ASSIGNED TASK -
Given the material below, return only the lines starting at the line with "Forall (fun c" and ending at the line with "exists body, line", exactly as they appear.

>>

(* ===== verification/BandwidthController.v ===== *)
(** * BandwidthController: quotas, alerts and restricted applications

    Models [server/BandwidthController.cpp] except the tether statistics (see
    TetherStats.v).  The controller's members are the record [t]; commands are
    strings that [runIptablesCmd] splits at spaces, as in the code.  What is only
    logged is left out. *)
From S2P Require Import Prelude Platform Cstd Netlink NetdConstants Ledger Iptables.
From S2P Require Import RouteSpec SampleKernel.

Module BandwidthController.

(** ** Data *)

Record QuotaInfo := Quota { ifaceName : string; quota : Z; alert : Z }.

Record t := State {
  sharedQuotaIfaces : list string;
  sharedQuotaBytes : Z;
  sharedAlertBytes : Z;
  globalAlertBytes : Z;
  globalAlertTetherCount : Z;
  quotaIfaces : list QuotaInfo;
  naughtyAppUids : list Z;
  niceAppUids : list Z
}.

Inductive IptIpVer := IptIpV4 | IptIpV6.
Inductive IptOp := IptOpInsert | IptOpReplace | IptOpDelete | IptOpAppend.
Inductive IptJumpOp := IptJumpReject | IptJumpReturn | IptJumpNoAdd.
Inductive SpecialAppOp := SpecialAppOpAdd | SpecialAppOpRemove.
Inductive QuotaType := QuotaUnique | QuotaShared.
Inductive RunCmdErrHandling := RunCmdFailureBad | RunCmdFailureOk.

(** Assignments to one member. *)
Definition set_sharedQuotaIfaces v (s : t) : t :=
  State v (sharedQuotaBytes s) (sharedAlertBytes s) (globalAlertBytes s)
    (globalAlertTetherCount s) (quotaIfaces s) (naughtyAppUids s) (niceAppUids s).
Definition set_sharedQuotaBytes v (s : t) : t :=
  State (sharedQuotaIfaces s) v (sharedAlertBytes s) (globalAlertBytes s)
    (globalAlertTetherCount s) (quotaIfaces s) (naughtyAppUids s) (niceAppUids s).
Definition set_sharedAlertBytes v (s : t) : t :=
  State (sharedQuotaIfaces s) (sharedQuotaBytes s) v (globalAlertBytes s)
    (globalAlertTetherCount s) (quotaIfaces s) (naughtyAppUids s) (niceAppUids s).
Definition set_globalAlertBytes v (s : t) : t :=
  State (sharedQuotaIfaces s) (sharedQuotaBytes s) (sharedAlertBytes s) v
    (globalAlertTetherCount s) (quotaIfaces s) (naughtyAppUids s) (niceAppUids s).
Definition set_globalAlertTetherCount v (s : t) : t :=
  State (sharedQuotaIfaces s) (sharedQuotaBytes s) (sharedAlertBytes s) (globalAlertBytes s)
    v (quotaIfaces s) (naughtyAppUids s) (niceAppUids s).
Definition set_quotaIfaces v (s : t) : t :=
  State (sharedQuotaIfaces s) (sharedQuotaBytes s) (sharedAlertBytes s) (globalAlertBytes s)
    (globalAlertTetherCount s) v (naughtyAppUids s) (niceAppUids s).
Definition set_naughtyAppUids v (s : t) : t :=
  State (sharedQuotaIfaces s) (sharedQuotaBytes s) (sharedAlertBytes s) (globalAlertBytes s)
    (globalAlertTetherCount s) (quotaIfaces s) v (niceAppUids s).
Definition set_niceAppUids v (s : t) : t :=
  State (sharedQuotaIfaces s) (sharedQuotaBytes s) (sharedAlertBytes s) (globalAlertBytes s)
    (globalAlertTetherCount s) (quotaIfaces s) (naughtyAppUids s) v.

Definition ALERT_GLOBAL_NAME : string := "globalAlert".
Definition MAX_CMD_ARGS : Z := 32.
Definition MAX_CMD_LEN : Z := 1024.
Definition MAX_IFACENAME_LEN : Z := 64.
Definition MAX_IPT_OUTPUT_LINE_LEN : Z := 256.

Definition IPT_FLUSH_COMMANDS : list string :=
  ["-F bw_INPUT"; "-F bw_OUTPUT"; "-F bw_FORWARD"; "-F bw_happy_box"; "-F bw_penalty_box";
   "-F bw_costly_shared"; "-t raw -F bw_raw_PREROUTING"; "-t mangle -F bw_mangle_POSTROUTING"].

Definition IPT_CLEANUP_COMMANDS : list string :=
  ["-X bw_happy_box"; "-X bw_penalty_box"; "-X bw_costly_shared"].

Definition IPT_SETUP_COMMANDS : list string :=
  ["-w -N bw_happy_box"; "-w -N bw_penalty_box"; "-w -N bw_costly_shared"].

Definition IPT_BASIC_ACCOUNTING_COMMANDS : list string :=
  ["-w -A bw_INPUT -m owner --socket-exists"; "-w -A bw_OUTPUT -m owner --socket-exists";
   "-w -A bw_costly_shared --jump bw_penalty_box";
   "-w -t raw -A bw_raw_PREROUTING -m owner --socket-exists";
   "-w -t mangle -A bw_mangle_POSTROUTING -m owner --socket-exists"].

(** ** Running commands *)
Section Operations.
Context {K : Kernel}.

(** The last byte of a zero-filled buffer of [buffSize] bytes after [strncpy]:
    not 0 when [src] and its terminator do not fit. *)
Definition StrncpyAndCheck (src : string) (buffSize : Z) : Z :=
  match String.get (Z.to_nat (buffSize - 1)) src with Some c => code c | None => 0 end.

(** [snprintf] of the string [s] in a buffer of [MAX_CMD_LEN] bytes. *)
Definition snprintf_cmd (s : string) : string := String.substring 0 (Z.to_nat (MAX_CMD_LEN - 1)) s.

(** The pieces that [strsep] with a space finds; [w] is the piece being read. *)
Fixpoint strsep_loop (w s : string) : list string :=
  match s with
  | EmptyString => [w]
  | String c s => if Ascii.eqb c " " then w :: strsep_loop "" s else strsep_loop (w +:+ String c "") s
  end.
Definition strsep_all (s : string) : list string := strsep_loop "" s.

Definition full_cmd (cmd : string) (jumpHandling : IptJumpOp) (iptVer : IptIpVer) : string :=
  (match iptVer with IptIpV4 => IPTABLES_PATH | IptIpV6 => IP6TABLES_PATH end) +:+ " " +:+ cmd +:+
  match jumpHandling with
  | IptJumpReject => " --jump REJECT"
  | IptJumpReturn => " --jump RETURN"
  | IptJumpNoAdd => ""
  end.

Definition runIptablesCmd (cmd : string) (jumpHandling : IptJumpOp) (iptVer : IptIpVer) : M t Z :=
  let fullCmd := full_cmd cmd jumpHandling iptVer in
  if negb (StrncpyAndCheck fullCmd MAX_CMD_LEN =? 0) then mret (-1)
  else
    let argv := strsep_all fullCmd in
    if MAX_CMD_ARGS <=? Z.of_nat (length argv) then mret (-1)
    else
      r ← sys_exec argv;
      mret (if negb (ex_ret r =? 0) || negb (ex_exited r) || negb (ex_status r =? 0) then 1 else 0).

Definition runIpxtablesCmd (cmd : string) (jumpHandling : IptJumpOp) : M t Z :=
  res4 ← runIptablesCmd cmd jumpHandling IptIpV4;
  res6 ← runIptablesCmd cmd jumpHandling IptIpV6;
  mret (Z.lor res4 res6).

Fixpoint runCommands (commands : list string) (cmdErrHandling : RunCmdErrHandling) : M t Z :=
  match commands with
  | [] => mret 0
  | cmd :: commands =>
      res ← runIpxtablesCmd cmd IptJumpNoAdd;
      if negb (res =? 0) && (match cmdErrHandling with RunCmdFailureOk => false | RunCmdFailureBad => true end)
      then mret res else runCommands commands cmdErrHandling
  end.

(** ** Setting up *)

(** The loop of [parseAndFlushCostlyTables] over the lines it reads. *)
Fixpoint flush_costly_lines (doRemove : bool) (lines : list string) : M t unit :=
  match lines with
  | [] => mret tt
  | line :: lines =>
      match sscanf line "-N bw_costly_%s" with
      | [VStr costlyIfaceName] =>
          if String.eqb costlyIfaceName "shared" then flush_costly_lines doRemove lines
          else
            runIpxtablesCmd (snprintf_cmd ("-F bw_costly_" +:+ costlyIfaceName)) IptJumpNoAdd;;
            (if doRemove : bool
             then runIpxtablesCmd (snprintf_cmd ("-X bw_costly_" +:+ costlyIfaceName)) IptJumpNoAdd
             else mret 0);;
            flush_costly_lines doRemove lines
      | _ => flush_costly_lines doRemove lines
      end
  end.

<<
>>

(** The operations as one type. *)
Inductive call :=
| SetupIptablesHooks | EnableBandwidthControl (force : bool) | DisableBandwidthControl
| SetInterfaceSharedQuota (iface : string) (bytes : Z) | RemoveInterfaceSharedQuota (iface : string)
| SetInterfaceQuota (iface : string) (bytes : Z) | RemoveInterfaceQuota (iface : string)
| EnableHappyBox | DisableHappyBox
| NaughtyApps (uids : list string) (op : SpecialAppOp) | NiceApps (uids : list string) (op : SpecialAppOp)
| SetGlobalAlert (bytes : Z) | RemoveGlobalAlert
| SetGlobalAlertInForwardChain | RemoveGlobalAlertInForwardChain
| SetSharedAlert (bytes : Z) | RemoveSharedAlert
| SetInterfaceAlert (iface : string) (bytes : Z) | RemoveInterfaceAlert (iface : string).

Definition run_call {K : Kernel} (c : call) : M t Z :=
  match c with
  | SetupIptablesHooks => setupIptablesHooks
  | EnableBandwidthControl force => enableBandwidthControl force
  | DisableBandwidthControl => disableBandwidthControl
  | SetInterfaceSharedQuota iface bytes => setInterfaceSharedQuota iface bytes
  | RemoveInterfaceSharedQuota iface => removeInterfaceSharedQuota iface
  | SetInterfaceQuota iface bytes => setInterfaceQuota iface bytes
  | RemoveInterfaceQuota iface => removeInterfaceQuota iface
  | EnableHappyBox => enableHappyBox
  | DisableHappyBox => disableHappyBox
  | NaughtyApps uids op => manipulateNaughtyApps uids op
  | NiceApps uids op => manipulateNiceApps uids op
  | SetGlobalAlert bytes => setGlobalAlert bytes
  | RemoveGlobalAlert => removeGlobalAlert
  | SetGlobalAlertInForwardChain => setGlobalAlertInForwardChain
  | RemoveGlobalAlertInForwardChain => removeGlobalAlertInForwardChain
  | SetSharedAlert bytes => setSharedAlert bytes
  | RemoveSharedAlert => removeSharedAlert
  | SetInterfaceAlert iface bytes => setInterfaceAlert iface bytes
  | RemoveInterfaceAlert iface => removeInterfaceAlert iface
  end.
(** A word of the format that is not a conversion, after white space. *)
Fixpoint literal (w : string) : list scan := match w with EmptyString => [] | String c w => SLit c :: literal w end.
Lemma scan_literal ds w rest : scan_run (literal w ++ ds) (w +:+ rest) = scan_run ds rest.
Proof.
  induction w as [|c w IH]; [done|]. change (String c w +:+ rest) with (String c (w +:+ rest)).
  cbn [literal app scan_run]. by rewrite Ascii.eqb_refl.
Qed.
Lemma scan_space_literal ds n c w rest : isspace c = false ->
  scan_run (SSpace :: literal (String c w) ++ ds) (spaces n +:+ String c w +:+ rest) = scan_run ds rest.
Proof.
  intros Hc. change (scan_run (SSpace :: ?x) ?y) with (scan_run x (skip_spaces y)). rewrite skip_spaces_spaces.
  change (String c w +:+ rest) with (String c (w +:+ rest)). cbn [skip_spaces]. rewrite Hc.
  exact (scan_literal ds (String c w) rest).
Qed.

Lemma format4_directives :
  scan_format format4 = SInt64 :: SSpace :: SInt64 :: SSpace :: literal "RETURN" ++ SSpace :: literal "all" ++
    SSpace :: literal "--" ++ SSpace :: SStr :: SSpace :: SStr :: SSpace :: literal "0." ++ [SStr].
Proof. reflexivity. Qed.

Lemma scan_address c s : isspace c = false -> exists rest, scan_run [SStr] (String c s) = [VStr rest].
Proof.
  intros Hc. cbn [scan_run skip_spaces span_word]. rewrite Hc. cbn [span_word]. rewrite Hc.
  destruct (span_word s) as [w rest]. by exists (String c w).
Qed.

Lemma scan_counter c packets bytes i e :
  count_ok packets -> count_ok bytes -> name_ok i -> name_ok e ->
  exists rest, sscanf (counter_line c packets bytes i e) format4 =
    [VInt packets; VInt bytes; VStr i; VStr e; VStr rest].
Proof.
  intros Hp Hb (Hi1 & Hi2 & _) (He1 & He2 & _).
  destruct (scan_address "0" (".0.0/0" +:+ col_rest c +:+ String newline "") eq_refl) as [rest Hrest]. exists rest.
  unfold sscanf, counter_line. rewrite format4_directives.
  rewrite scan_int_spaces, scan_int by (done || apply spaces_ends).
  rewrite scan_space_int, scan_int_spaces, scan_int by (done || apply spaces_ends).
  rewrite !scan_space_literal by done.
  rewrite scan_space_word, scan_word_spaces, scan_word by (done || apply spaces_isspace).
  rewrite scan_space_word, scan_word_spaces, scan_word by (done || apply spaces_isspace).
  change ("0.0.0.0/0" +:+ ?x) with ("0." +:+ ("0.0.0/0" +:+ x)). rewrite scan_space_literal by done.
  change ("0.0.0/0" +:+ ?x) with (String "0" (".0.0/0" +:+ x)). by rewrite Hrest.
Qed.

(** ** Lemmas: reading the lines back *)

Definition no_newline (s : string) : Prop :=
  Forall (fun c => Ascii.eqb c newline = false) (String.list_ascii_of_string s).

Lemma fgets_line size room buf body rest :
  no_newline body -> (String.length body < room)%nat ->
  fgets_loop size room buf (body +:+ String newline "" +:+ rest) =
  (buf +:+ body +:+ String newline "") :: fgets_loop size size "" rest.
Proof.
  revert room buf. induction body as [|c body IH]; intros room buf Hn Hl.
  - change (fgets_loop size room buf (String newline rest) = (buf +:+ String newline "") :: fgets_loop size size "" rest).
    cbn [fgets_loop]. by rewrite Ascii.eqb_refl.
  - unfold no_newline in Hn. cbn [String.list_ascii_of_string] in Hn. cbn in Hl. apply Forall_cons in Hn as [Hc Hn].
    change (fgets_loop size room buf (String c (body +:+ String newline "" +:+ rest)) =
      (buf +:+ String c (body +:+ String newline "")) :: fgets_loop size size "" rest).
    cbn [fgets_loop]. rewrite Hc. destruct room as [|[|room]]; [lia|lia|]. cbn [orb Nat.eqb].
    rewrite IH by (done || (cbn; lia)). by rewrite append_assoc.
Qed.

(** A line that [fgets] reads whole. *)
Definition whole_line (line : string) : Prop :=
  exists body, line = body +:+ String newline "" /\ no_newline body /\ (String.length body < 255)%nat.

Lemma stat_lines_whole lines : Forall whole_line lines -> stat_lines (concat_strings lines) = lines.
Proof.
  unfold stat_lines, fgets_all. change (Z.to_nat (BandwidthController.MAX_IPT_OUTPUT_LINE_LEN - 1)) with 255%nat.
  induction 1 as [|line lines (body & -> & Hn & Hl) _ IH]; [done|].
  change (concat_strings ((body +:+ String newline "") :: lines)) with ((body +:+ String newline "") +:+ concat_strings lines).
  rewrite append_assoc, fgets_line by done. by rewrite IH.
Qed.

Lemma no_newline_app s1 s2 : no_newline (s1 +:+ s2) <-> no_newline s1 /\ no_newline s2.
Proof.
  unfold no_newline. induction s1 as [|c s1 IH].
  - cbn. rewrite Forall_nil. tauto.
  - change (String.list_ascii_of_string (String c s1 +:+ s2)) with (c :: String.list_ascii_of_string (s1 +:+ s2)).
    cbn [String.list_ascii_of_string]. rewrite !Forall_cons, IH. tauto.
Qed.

<<

RESPONSE TO THE EXERCISE -
  Forall (fun c => Ascii.eqb c newline = false) (String.list_ascii_of_string s).

Lemma fgets_line size room buf body rest :
  no_newline body -> (String.length body < room)%nat ->
  fgets_loop size room buf (body +:+ String newline "" +:+ rest) =
  (buf +:+ body +:+ String newline "") :: fgets_loop size size "" rest.
Proof.
  revert room buf. induction body as [|c body IH]; intros room buf Hn Hl.
  - change (fgets_loop size room buf (String newline rest) = (buf +:+ String newline "") :: fgets_loop size size "" rest).
    cbn [fgets_loop]. by rewrite Ascii.eqb_refl.
  - unfold no_newline in Hn. cbn [String.list_ascii_of_string] in Hn. cbn in Hl. apply Forall_cons in Hn as [Hc Hn].
    change (fgets_loop size room buf (String c (body +:+ String newline "" +:+ rest)) =
      (buf +:+ String c (body +:+ String newline "")) :: fgets_loop size size "" rest).
    cbn [fgets_loop]. rewrite Hc. destruct room as [|[|room]]; [lia|lia|]. cbn [orb Nat.eqb].
    rewrite IH by (done || (cbn; lia)). by rewrite append_assoc.
Qed.

(** A line that [fgets] reads whole. *)
Definition whole_line (line : string) : Prop :=
  exists body, line = body +:+ String newline "" /\ no_newline body /\ (String.length body < 255)%nat.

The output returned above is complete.